**PROBLEM REQUIREMENTS**: When you find the line with "Inductive StorageType : Type" among the records below, reproduce it and each line after it exactly, ending with the line with "netDeviceName : list ascii;".

**EXERCISE INPUT**:
(** * Freematics telelogger (firmware_v5/telelogger/telelogger.ino)

    A shallow embedding of the telemetry session engine of the sketch:
    the checksum-framed wire protocol ([verifyChecksum], [notifyServer],
    [login]), the remote command dispatcher ([executeCommand],
    [processCommand]), the transmit and serial-input blocks of
    [CTeleLogger::loop], and the vehicle-bus polling ([processOBD],
    [readSpeed]).

    Conventions.
    - A [char] is an [ascii]; a [char*] is the list of bytes the pointer
      points at (the memory from the pointer onwards).  A C string is the
      part of such a buffer before its first NUL ([cstr]).
    - Fixed-width integers are [Z] with the wrap-around written out
      ([uint8], [uint32]).
    - The member and global variables of the sketch are the fields of
      [Logger]; every function of the sketch is a state transformer in the
      monad [M], whose runs end normally ([Ret]) or stop ([Abort]) when the
      device restarts or the C++ has no defined behaviour.
    - What is outside the sketch is a parameter: the constants of
      config.h ([Config]), the collaborators behind the network, the
      vehicle bus and the clock ([Hardware], oracles indexed by a call
      counter, every call recorded in an event trace), and the helper
      functions of the FreematicsONE library ([Library]).  The cache class
      of that library is modelled from its description ([Cache]). *)

From Stdlib Require Import ZArith List Ascii String Bool Lia RelationClasses.
From Stdlib Require Import Sorted.
Import ListNotations.
Open Scope Z_scope.

(** ** Machine integers *)

Definition uint8 (z : Z) : Z := z mod 256.
Definition uint32 (z : Z) : Z := z mod 4294967296.

(** ** C strings *)

Module CString.

Definition NUL : ascii := Ascii.zero.

(** Numeric value of a byte. *)
Definition code (c : ascii) : Z := Z.of_N (N_of_ascii c).

(** A string literal as an array of characters (without terminator). *)
Definition lit (s : string) : list ascii := list_ascii_of_string s.

(** The C string held in a buffer: the bytes before the first NUL. *)
Fixpoint cstr (buf : list ascii) : list ascii :=
  match buf with
  | [] => []
  | c :: rest => if Ascii.eqb c NUL then [] else c :: cstr rest
  end.

(** [strlen]. *)
Definition strlen (buf : list ascii) : nat := List.length (cstr buf).

(** [s[i]]; memory outside the modelled buffer reads as NUL. *)
Definition at_ (buf : list ascii) (i : nat) : ascii := nth i buf NUL.

(** [p + n] for a pointer [p] into a buffer. *)
Definition advance (n : nat) (buf : list ascii) : list ascii := skipn n buf.

(** [*(p + i) = c]. *)
Definition poke (buf : list ascii) (i : nat) (c : ascii) : list ascii :=
  firstn i buf ++ c :: skipn (S i) buf.

(** [strrchr(s, c)] for [c <> NUL]: offset of the last [c] of the C string. *)
Fixpoint strrchr_from (buf : list ascii) (c : ascii) (i : nat)
    (last : option nat) : option nat :=
  match buf with
  | [] => last
  | x :: rest =>
      if Ascii.eqb x NUL then last
      else strrchr_from rest c (S i) (if Ascii.eqb x c then Some i else last)
  end.

Definition strrchr (buf : list ascii) (c : ascii) : option nat :=
  strrchr_from buf c 0%nat None.

(** [strchr(s, c)] for [c <> NUL]: offset of the first [c] of the C string. *)
Fixpoint strchr (buf : list ascii) (c : ascii) : option nat :=
  match buf with
  | [] => None
  | x :: rest =>
      if Ascii.eqb x NUL then None
      else if Ascii.eqb x c then Some 0%nat
      else option_map S (strchr rest c)
  end.

(** Does the C string in [buf] start with the characters [pat]? *)
Fixpoint starts_with (pat buf : list ascii) : bool :=
  match pat with
  | [] => true
  | p :: pat' =>
      match buf with
      | [] => false
      | x :: rest =>
          if Ascii.eqb x NUL then false
          else Ascii.eqb x p && starts_with pat' rest
      end
  end.

(** [strstr(s, pat)]: offset of the first occurrence of [pat] in the C
    string. *)
Fixpoint strstr (buf pat : list ascii) : option nat :=
  if starts_with pat buf then Some 0%nat
  else
    match buf with
    | [] => None
    | x :: rest =>
        if Ascii.eqb x NUL then None else option_map S (strstr rest pat)
    end.

(** [!strncmp(s, pat, strlen(pat))] for a literal [pat]. *)
Definition strncmp_eq (buf pat : list ascii) : bool := starts_with pat buf.

(** [!strcmp(s, pat)] for a literal [pat]. *)
Definition strcmp_eq (buf pat : list ascii) : bool :=
  starts_with pat buf && Ascii.eqb (at_ buf (List.length pat)) NUL.

(** Decimal digits. *)
Definition is_digit (c : ascii) : bool :=
  (48 <=? code c) && (code c <=? 57).

Definition is_space (c : ascii) : bool :=
  (code c =? 32) || ((9 <=? code c) && (code c <=? 13)).

Fixpoint digits_value (buf : list ascii) (acc : Z) : Z :=
  match buf with
  | [] => acc
  | c :: rest =>
      if is_digit c then digits_value rest (10 * acc + (code c - 48)) else acc
  end.

Fixpoint skip_spaces (buf : list ascii) : list ascii :=
  match buf with
  | [] => []
  | c :: rest => if is_space c then skip_spaces rest else buf
  end.

(** The mathematical value read by [atoi]/[atol]: optional white space, an
    optional sign, then decimal digits. *)
Definition parse_int (buf : list ascii) : Z :=
  match skip_spaces buf with
  | [] => 0
  | c :: rest =>
      if Ascii.eqb c "-" then - digits_value rest 0
      else if Ascii.eqb c "+" then digits_value rest 0
      else digits_value (c :: rest) 0
  end.

(** Two's complement reading of a 32-bit pattern ([int], [long]). *)
Definition int32 (z : Z) : Z :=
  let u := uint32 z in if u <? 2147483648 then u else u - 4294967296.

(** [atoi] and [atol] ([int] and [long] are 32 bits wide on the ESP32); a
    value outside the range wraps. *)
Definition atoi (buf : list ascii) : Z := int32 (parse_int buf).
Definition atol (buf : list ascii) : Z := int32 (parse_int buf).

(** [%u] / [%lu]: decimal rendering of a non-negative number. *)
Definition digit_char (d : Z) : ascii := ascii_of_N (Z.to_N (48 + d)).

Fixpoint utoa_fuel (fuel : nat) (n : Z) (acc : list ascii) : list ascii :=
  match fuel with
  | O => acc
  | S fuel' =>
      let acc' := digit_char (n mod 10) :: acc in
      if n / 10 =? 0 then acc' else utoa_fuel fuel' (n / 10) acc'
  end.

Definition utoa (n : Z) : list ascii :=
  utoa_fuel (S (Z.to_nat (Z.log2 n))) n [].

(** [%X]: upper-case hexadecimal rendering. *)
Definition hex_char (d : Z) : ascii :=
  if d <? 10 then ascii_of_N (Z.to_N (48 + d)) else ascii_of_N (Z.to_N (55 + d)).

Fixpoint xtoa_fuel (fuel : nat) (n : Z) (acc : list ascii) : list ascii :=
  match fuel with
  | O => acc
  | S fuel' =>
      let acc' := hex_char (n mod 16) :: acc in
      if n / 16 =? 0 then acc' else xtoa_fuel fuel' (n / 16) acc'
  end.

Definition xtoa (n : Z) : list ascii :=
  xtoa_fuel (S (Z.to_nat (Z.log2 n))) n [].

(** [snprintf(buf, size, ...)]: at most [size - 1] characters are kept. *)
Definition snprintf (size : nat) (text : list ascii) : list ascii :=
  firstn (Nat.pred size) text.

End CString.
Import CString.

(** ** Build configuration and collaborators *)

(** [NET_DEVICE] of config.h. *)
Inductive NetDevice : Type :=
  NET_SERIAL | NET_BLE | NET_WIFI | NET_SIM800 | NET_SIM5360.

(** [STORAGE_TYPE] of config.h. *)
Inductive StorageType : Type := STORAGE_NONE | STORAGE_SD.

(** The constants of config.h and of the FreematicsONE headers, which are
    not part of the sketch. *)
Class Config : Type := {
  MEMS_MODE : bool;
  ENABLE_OBD : bool;
  ENABLE_GPS : bool;
  NET_DEVICE : NetDevice;
  netDeviceName : list ascii;
  STORAGE_TYPE : StorageType;
  WIFI_SSID : list ascii;
  CELL_APN : list ascii;
  SERVER_KEY : option (list ascii);
  DEFAULT_VIN : list ascii;
  RAM_CACHE_SIZE : Z;
  SERVER_SYNC_INTERVAL : Z;
  DATA_SENDING_INTERVAL : Z;
  MAX_CONN_ERRORS_RECONNECT : Z;
  EVENT_LOGIN : Z;
  EVENT_SYNC : Z;
  EVENT_COMMAND : Z;
  EVENT_ACK : Z;
  PID_SPEED : Z;
  PID_RPM : Z;
  PID_ENGINE_LOAD : Z;
  PID_THROTTLE : Z;
  PID_INTAKE_TEMP : Z;
  PID_COOLANT_TEMP : Z;
  PID_BAROMETRIC : Z;
  PID_AMBIENT_TEMP : Z;
  PID_ENGINE_FUEL_RATE : Z;
  PID_TRIP_DISTANCE : Z;
  PID_CSQ : Z
}.

(** Broken-down time as returned by [gmtime]. *)
Record tm : Type := mkTm {
  tm_year : Z; tm_mon : Z; tm_mday : Z; tm_hour : Z; tm_min : Z; tm_sec : Z
}.

(** Results of the calls into the excluded collaborators.  Each oracle is
    indexed by the value of the call counter [tick] at the call. *)
Class Hardware : Type := {
  hw_millis : nat -> Z;
  hw_netBegin : nat -> bool;
  hw_netSetup : nat -> bool;
  hw_netOpen : nat -> bool;
  hw_netSend : nat -> bool;
  hw_netReceive : nat -> option (list ascii);
  hw_getOperatorName : nat -> list ascii;
  hw_getIP : nat -> list ascii;
  hw_getSignal : nat -> Z;
  hw_memsInit : nat -> bool;
  hw_obdInit : nat -> bool;
  hw_gpsInit : nat -> bool;
  hw_gpsDate : nat -> Z;
  hw_gmtime : nat -> tm;
  hw_storeInit : nat -> bool;
  hw_storeBegin : nat -> bool;
  hw_storeSize : nat -> Z;
  hw_readPID : nat -> Z -> option Z;
  hw_isValidPID : nat -> Z -> bool;
  hw_getVIN : nat -> option (list ascii);
  hw_readDTC : nat -> list Z;
  hw_sendCommand : nat -> Z * list ascii
}.

(** Functions of the FreematicsONE library used by the sketch, whose code
    is not part of it.  [hex2uint8] and [hex2uint16] take a [const char*]
    and are functions of the C string it points at; the two encoders are
    the textual forms the cache gives to its header and to a sample. *)
Class Library : Type := {
  hex2uint8 : list ascii -> Z;
  hex2uint16 : list ascii -> Z;
  header_text : Z -> list ascii;
  sample_text : Z -> list Z -> list ascii
}.

(** ** Observable events *)

Inductive Event : Type :=
| EvSerial (text : list ascii)
| EvSerialFloat (num den decimals : Z)
| EvBle (text : list ascii)
| EvDigitalWrite (pin level : Z)
| EvDelay (ms : Z)
| EvNetOpen
| EvNetClose
| EvNetSend (datagram : list ascii)
| EvNetReceive
| EvReadPID (pid : Z)
| EvObdCommand (cmd : list ascii)
| EvSetTime (sec : Z)
| EvStoreEnd
| EvCalibrateMEMS
| EvCall (name : string)
| EvRestart.

(** ** The sample cache *)

(** Modelled from the spec: class [CStorageRAM] of the FreematicsONE
    library is not part of the sketch.  Spec 3 and 4.2: the cache is an
    ordered byte sequence bounded by a capacity; opening it resets the
    buffer and writes a header tagged with the feed identifier; appending
    a sample grows the buffer, or drops the sample when the capacity would
    be exceeded; sealing appends a checksum trailer, the 8-bit sum of all
    prior bytes rendered in hexadecimal after a star; unsealing removes the
    trailer; the sample count tells whether there is anything to send. *)
Record CStorageRAM : Type := mkCache {
  m_cache : list ascii;
  m_samples : Z;
  m_cacheSize : Z
}.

**EXERCISE SOLUTION**:
Inductive StorageType : Type := STORAGE_NONE | STORAGE_SD.

(** The constants of config.h and of the FreematicsONE headers, which are
    not part of the sketch. *)
Class Config : Type := {
  MEMS_MODE : bool;
  ENABLE_OBD : bool;
  ENABLE_GPS : bool;
  NET_DEVICE : NetDevice;
  netDeviceName : list ascii;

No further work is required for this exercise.